There's also a girl with an egg allergy in her class, not life-threatening but would make her feel ill for a few days. Again, I didn't know until her Mum told me that she couldn't have birthday cake when she was dropping her off. There wasn't much I could do about it the first year, but every party since I have served Mars bar rice crispy birthday cake which is fine for her to eat.

sortthetacheoutbernard · 03/12/2016 23:09

For those who would be worried about having an allergic child to your party, it's bloody worrying all the time having an allergic child. One person's understanding and accommodation of said child can make a huge difference.

Awwlookatmybabyspider · 03/12/2016 23:13

The whole class is invited except for your dds friend. That's the epitome of clique exclusive cuntingtonness.
If I was that child's mother. I'd be going nuclear.

Singling out a child because of an allergy. Could you call that disablist.

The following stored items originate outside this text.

(** * The configurable tree diff of the REST provider (package [restapi])

    A shallow embedding of the reconciliation core of [api_object.go]:
    [matchesIgnorePattern], [_descendIgnoreList], [filterIgnoredFields],
    [getDelta], [mergeIgnoredFields] and the operation sequence issued by
    [patchMidpointObject] through [sendMidpointPatch].

    Go's [map[string]interface{}] is a finite map ([gmap string json]), Go's
    [[]interface{}] a list, and a Go string a [string] (a sequence of bytes).
    A runtime panic is the [None] of [option]. *)

From stdpp Require Import gmap strings list fin_maps.
From Stdlib Require Import ZArith Ascii.

Local Open Scope string_scope.

(** ** Values *)

(** The dynamic values that [encoding/json] puts behind an [interface{}]:
    [nil], [bool], [float64], [string], [map[string]interface{}] and
    [[]interface{}].  The code only ever tests numbers for equality, and a
    number read from JSON is finite, so a number is represented by an
    integer standing for its value. *)
#[warnings="-register-all"]
Inductive json : Type :=
  | JNull
  | JBool (b : bool)
  | JNum (n : Z)
  | JStr (s : string)
  | JObj (m : gmap string json)
  | JArr (l : list json).

Definition isNil (v : json) : bool :=
  match v with JNull => true | _ => false end.

Fixpoint jsize (v : json) : nat :=
  match v with
  | JObj m => S (map_fold (λ _ x acc, jsize x + acc) 0 m)
  | JArr l => S (foldr (λ x acc, jsize x + acc) 0 l)
  | _ => 1
  end.

(** ** Strings: the pieces of package [strings] that the code calls *)

Module strings.

(** [strings.HasPrefix(s, prefix)]. *)
Fixpoint HasPrefix (s pre : string) : bool :=
  match pre, s with
  | EmptyString, _ => true
  | String _ _, EmptyString => false
  | String c pre', String d s' => Ascii.eqb d c && HasPrefix s' pre'
  end.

AntiHop · 03/12/2016 23:21

If your dd wants to skip the party in solidarity, I think that's a great idea. It teaches your dd the importance of standing up for what is right, and will have a lasting positive impact on the other child.

The party parent is being very unreasonable.

SynchronisedCatsBumming · 03/12/2016 23:32

We had a boy with allergy at DC's 4th party and bent over backwards to accommodate him, after all it's not the child's fault. Shame on this mother for not at least attempting to find a solution. So glad your DD and friend are doing something else together instead.

GabsAlot · 03/12/2016 23:45

what happens when this kid goes out to shops etc- the host is overreacting noone going to sue her

Maryann1975 · 03/12/2016 23:53

A whole class party, leaving out just one child is an incredibly cruel thing to do. I could understand if the child was a bully or cruel to the birthday child, but because they have an allergy -dreadful. I would be making sure other parents knew why my child wasn't attending the party and pointing out to other parents that the mother is always willing to stay at these events and happy to have responsibility for her child and what she eats at parties.

NamechangeforDN · 03/12/2016 23:54

Thanks for responding everyone. A very mixed set of opinions though!

Think I will not say anything, but make an extra special fuss of dd's friend.

I'm also not going to make the decision for dd. I don't think she will want to go but will leave it to her. I am so proud of her for being so thoughtful, and really caring about her friend.

There is a special day out they both keep begging to do, so we are going to do that with them (as long as dd decides not to go, if she does go to the party we will go another day) They will feel like it's all the other kids missing out Smile

OP posts:
gettingbythistime · 04/12/2016 00:10

The mother is a rotten old cow and as a mother of a dc with nut allergy I would tell her. When dd was young she never got left out. I took full responsibility plus dd only ate food I gave her to take so no worries for other parents. What a bitch

FourKidsNotCrazyYet · 04/12/2016 00:24

Firstly. Stay out of it, it's nothing to do with you. Why are you trying to bully a parent into having this child? It's her kids party and she rightly or wrongly doesn't want the responsibility and worry of having a potentially fatal accident at her child's party. To her, her child comes first. You can't please everyone all the time and sometimes life isn't fair. My children are rarely aware of who is and who isn't going to a party so if they were the only ones not invited I doubt they'd notice. By making an issue out of it, you're making the kids aware. Also unfair!

Nanny0gg · 04/12/2016 00:29

Well done, OP for not standing by and watching one child being excluded.

I wish more people would do this. It's bad enough when they're excluded by their peers, but when it's by adults as well it's inexcusable.

Floggingmolly · 04/12/2016 00:37

How did the mother of the uninvited child broach the subject of providing her own food? Did she actually ask why she wasn't invited?